How many of you had to read the Crucible in English and literature classes? The book about the witch trials that left you wondering if there was anyone there who actually was a witch or actually did deserve to die. The witch trials were a very real thing. Puritans used them to sort out the people that were supposedly causing crops to fail, pregnancies to miscarry, diseases to spread, and bad days to exist. When religion and science couldn’t come up with an answer, they blamed a witch, and they never didn’t find the witch. Or someone witch-y enough to burn at the stake in her or his place. Everyone developed methods of finding a witch, ‘documenting’ their experiences in witches covens, dark rituals, and infernal gatherings.
But, in 2014, we don’t worry about that. Witches as they were described are now reduced to stories and Halloween movies. We don’t have to worry about people inventing some dark character to explain phenomena, or create a monster when there isn’t any.
And then there’s Slender Man. We know he’s fictional, we know he was created 8 years ago for some college project, we know his usual haunt isn’t in
wooded areas but on forums like 4chan and creepypasta, but gosh darn it, he’s to blame when something goes wrong. Doctored photos are growing en masse, ‘documented sighting‘ of the Slender Man are filling up Youtube, and believers in this creature also call him by mythological names such as dybbuk and Windigo.
Oh, the dog’s barking at nothing out the back porch?
What’s that funny shape in the photograph?
Your camera fuzzes out for a second, or your cell coverage drops for a split second?
The temperature drops enough to make you shiver?
Take a guess.
Now, if you happen to be a Whovian, you would have answered The Silence before Slender Man, and I have to agree. However, believing in the Silence is just as ludicrous as blaming it on Slender Man.
Then the news lights up with the story of two girls who stabbed a friend. The friend luckily survived getting stabbed 19 times. When asked why these two twelve year olds would ever commit such a crime, they said because Slender Man’s existence needed to be validated. If they could kill their friend, he would show himself to them to take the deceased away, they said.

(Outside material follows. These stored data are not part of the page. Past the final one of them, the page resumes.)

(** * Energy Skate Park: the skater model and its immutable snapshots

    A shallow embedding of [Skater] (the live model facade), of [SkaterState]
    (the per-step snapshot used by the physics loop) and of the drag handler
    of [SkaterNode], followed by the properties the specification states
    about them.

    Conventions of the embedding.

    - JavaScript numbers are modelled as real numbers: rounding, NaN and the
      infinities are abstracted away, so [isFinite] holds of every number.
    - [assert && assert( c )] is modelled with assertions enabled: an
      operation whose assertion fails has no result ([None]).
    - [SkaterState] instances are objects with identity, kept in a heap that
      maps locations to field records; [new SkaterState( ... )] allocates a
      fresh location and [state.f = v] writes one field of one object.
    - An AXON [Property] is a current value together with the initial value
      that [reset()] restores; setting a value notifies the linked
      listeners only when the value changes. Vectors are immutable values:
      writing the coordinates of a Property's vector in place is modelled
      as setting the Property to the new vector.
    - [Track] is not part of the files modelled here; a track is known by
      its identity, and the few queries made on it are taken from an
      environment [TrackEnv.t]. *)

From Stdlib Require Import Reals Lra.
From stdpp Require Import gmap strings.

Open Scope R_scope.

(** ** Numbers *)

Abbreviation number := R.

(** Every real number is finite. *)
Definition isFinite (_ : number) : bool := true.

(** [a > b], [a < b], [a >= b] and [a === b] as JavaScript tests. *)
Definition gtb (a b : number) : bool := if Rlt_dec b a then true else false.
Definition ltb (a b : number) : bool := if Rlt_dec a b then true else false.
Definition geb (a b : number) : bool := if Rle_dec b a then true else false.
Definition eqb (a b : number) : bool := if Req_dec_T a b then true else false.

(** Forward application, to write a method body as a sequence of statements. *)
Notation "s '|>' f" := (f s) (at level 45, left associativity, only parsing).

(** ** DOT: Range, Vector2 and Utils.linear *)

Module Range.

Record t : Type := mk { min : number; max : number }.

Definition contains (r : t) (v : number) : Prop := min r <= v <= max r.

End Range.

Module Vector2.

Record t : Type := mk { x : number; y : number }.

Definition magnitudeSquared (v : t) : number := x v * x v + y v * y v.

Definition magnitude (v : t) : number := sqrt (magnitudeSquared v).

Definition distance (a b : t) : number :=
  sqrt ((x a - x b) * (x a - x b) + (y a - y b) * (y a - y b)).

Definition equals (a b : t) : bool := eqb (x a) (x b) && eqb (y a) (y b).

Definition minus (a b : t) : t := mk (x a - x b) (y a - y b).

(** Vectors are values here, so a copy is the vector itself. *)
Definition copy (v : t) : t := v.

End Vector2.

Module Utils.

(** The line through [(a1, b1)] and [(a2, b2)], evaluated at [a3]. *)
Definition linear (a1 a2 b1 b2 a3 : number) : number :=
  (b2 - b1) / (a2 - a1) * (a3 - a1) + b1.

End Utils.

They spent their entire trial insisting that Slender Man told them to do it, that they needed him to be real.
But, that’s a one time deal, right? Statistically anomalous. Just a couple of months later, a 13 year old girl stabbed her mother in the name of Slender Man. Starting to sound familiar? Sounds a bit more like the events of the old with trials and The Crucible.
So, our question becomes ‘why do we, in our enlightened and scientific world, still try and enforce false realities?’ I mean, you’d think if they wanted an
alternate reality that Hogwarts would have been a better choice. Not everything is out to kill you in Hogwarts unless you’ve got a rather interesting shaped scar on your forehead.

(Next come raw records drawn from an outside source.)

(** * daily-code-game: the backend of [src/backend/server.js]

    A shallow embedding of the deterministic puzzle generator
    ([hashCode], [seededRandom], [generateDailyCode]) and of the stateful
    submission path ([POST /api/game/submit], [updateLeaderboards]) over an
    explicit model of the three MongoDB collections, followed by the routes
    that read them: today's and yesterday's puzzle and the leaderboards.

    Outside the embedding: the stats of a player ([Math.round] and
    [toFixed] of a floating-point quotient, which no exact number models),
    and registration and login ([bcrypt], [jwt]).

    Conventions of the embedding:
    - a JavaScript number that the code only ever uses as an integer is a [Z];
      the two places where the code divides ([state / 4294967296],
      [time / 10], [totalGuesses / completedPlayers]) produce a [Q];
    - a 32-bit operator ([<<], [&]) is written with its wrap-around;
    - a variable captured by a closure lives in a heap cell;
    - a collection with a unique key is a [gmap] from that key;
    - the host of the server (its time zone, and what its engine reads as
      a date besides [YYYY-MM-DD]) is a parameter, [Calendar.Host]: the
      handlers and what is proved of them are for any host, unless a
      statement names its assumption on the host. *)

From Stdlib Require Import ZArith QArith Qround Lia Lqa List String Ascii Sorting.Sorted Permutation.
From stdpp Require Import gmap strings list fin_maps.
(** X18: in a reachable No-Draw state that is
    not over, with O to move, [get_medium_move_no_draw] on the engine's
    snapshot returns a position that [make_move] accepts; and when some
    accepted move would make O the winner, the returned one does. *)
Theorem medium_no_draw_accepted (rnd : nat) (g : NoDrawGame.t) :
  NoDrawGame.reachable g → NoDrawGame.game_over g = false →
  NoDrawGame.current_player g = O →
  ∃ m g',
    Medium.get_medium_move_no_draw rnd (NoDrawGame.get_board_copy g)
      (NoDrawGame.x_moves g) (NoDrawGame.o_moves g) = Ok (Some m) ∧
    NoDrawGame.make_move g (Z.of_nat m) = Ok (true, g') ∧
    ((∃ position g1, NoDrawGame.make_move g position = Ok (true, g1) ∧
                     NoDrawGame.winner g1 = Some O) →
     NoDrawGame.winner g' = Some O).
Proof.
  intros Hreach Hon Hcur. unfold NoDrawGame.get_board_copy.
  destruct (no_draw_reachable_shape g Hreach) as (Hlen & Hshape).
  destruct (Hshape O) as [HinO _], (Hshape X) as [HinX _].
  simpl in HinO, HinX.
  pose proof (λ i, no_draw_valid_iff g i Hreach Hon) as Hvalid.
  rewrite Hcur in Hvalid. simpl in Hvalid.
  destruct (find_winning_move_no_draw_spec (NoDrawGame.board g) O
              (NoDrawGame.o_moves g) Hlen HinO) as (available & Havail & HwinO).
  pose proof (λ i, available_moves_elem _ _ _ i Havail) as Helem.
  assert (Hne : available ≠ []).
  { destruct (no_draw_three_empty_cells g Hreach) as (_ & _ & e & He & Hn).
    destruct e as [|i e]; [simpl in Hn; lia|].
    assert (Hi : i ∈ i :: e) by left.
    apply (empty_cells_elem _ _ _ He) in Hi.
    intros ->. eapply elem_of_nil, Helem. by left. }
  assert (Haccept : ∀ m, m ∈ available →
            ∃ g', NoDrawGame.make_move g (Z.of_nat m) = Ok (true, g')).
  { intros m Hm. apply no_draw_make_move_accepts; [done|].
    by apply Hvalid, Helem. }
  unfold Medium.get_medium_move_no_draw. rewrite Havail.
  cbn [mbind result_bind rbind].
  destruct available as [|first rest] eqn:Hav; [done|]. rewrite <-Hav in *.
  destruct HwinO as [(pos & sb & l1 & l2 & -> & Heq & Hsb & Hw & _)|
                     [-> HnoO]]; cbn [mbind result_bind rbind].
  - assert (Hpos : pos ∈ available).
    { rewrite Heq. apply elem_of_app. right. left. }
    destruct (Haccept pos Hpos) as [g' Hg']. exists pos, g'.
    split; [done|]. split; [done|]. intros _.
    rewrite <-Hcur.
    apply (no_draw_win_by_simulation g g' (Z.of_nat pos) sb Hreach Hg').
    + by rewrite Nat2Z.id, Hcur.
    + by rewrite Hcur.
  - assert (Hnowin : ∀ m g', m ∈ available →
              NoDrawGame.make_move g (Z.of_nat m) = Ok (true, g') →
              (∃ position g1,
                 NoDrawGame.make_move g position = Ok (true, g1) ∧
                 NoDrawGame.winner g1 = Some O) →
              NoDrawGame.winner g' = Some O).
    { intros m g' _ _ (position & g1 & Hg1 & Hw1). exfalso.
      pose proof (no_draw_make_move_valid _ _ _ Hg1) as Hv.
      pose proof (no_draw_valid_range _ _ Hv) as [_ Hrange].
      assert (Hq : Z.to_nat position ∈ available).
      { apply Helem, Hvalid. by rewrite Z2Nat.id by lia. }
      destruct (HnoO _ Hq) as (sq & Hsq & Hwq).
      rewrite <-Hcur in Hw1.
      apply (no_draw_win_by_simulation g g1 position sq Hreach Hg1) in Hw1;
        [|by rewrite Hcur].
      rewrite Hcur in Hw1. congruence. }
    destruct (find_winning_move_no_draw_spec (NoDrawGame.board g) X
                (NoDrawGame.x_moves g) Hlen HinX)
      as (availx & _ & [(pos & sb & l1 & l2 & -> & _)|[-> _]]);
      cbn [mbind result_bind rbind].
    + case_bool_decide as Hin.
      * destruct (Haccept pos Hin) as [g' Hg']. exists pos, g'.
        split; [done|]. split; [done|]. by apply (Hnowin pos).
      * destruct (random_choice_total rnd available Hne) as (m & Hm & Hmin).
        destruct (Haccept m Hmin) as [g' Hg']. exists m, g'.
        rewrite Hm. split; [done|]. split; [done|]. by apply (Hnowin m).
    + destruct (random_choice_total rnd available Hne) as (m & Hm & Hmin).
      destruct (Haccept m Hmin) as [g' Hg']. exists m, g'.
      rewrite Hm. split; [done|]. split; [done|]. by apply (Hnowin m).
Qed.

(** X19: on a nine-cell board with a
    history of in-range indices [find_winning_move_no_draw] never raises;
    the position it returns is the first candidate whose simulated
    placement (oldest mark evicted at capacity, then the mark placed)
    wins, and it returns [None] only when no candidate's does. *)
Theorem find_winning_move_no_draw_first_win (b : Board) (p : player)
    (player_moves : list nat) :
  length b = 9%nat → Forall (λ i, i < 9)%nat player_moves →
  ∃ available,
    Medium.available_moves b player_moves = Ok available ∧
    ((∃ pos sb l1 l2,
        Medium.find_winning_move_no_draw b p player_moves = Ok (Some pos) ∧
        available = l1 ++ pos :: l2 ∧
        Medium._simulate_no_draw_board b p pos player_moves = Ok sb ∧
        check_winner sb p = Ok true ∧
        ∀ q, q ∈ l1 →
             ∃ sq, Medium._simulate_no_draw_board b p q player_moves = Ok sq ∧
                   check_winner sq p = Ok false) ∨
     (Medium.find_winning_move_no_draw b p player_moves = Ok None ∧
      ∀ q, q ∈ available →
           ∃ sq, Medium._simulate_no_draw_board b p q player_moves = Ok sq ∧
                 check_winner sq p = Ok false)).
Proof. apply find_winning_move_no_draw_spec. Qed.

My only conclusion is that there is still that great big realm of stuff we can’t explain and science has basically shrugged its shoulders and thrown in the towel. Cryptozoology seems to be the back burner that so much gets resigned to when we aren’t able to completely and quantifiably prove something. In other words, it becomes the job of legends and folklore to pick up where science left off.
But we all do that. We’ve all made that complaint about the legendary Car Key Gnomes that misplace stuff. We’ve cursed the sock monster that lives in the dryer and makes just one sock disappear. We still talk about bugs in the system even though we know no such insects could possibly live in modern devices.
Slender Man is an extreme example, and like everyone else, I’m praying that this year is the one and only year we see so much tragedy blamed on a known fictional character. Yet Slender Man is now entranced in our American Folklore. Just like the Minotaur of Greece or the Kappa of Japan, Slender Man is a construct designed to make tangible our fears, because if we can see an enemy, we can kill it. If we can see what we’re facing, it’s nowhere near as scary as the enemy we can’t see.
Slender Man is American Mythology, and one that will still be talked about for future generations, just like the Salem Witch Trials.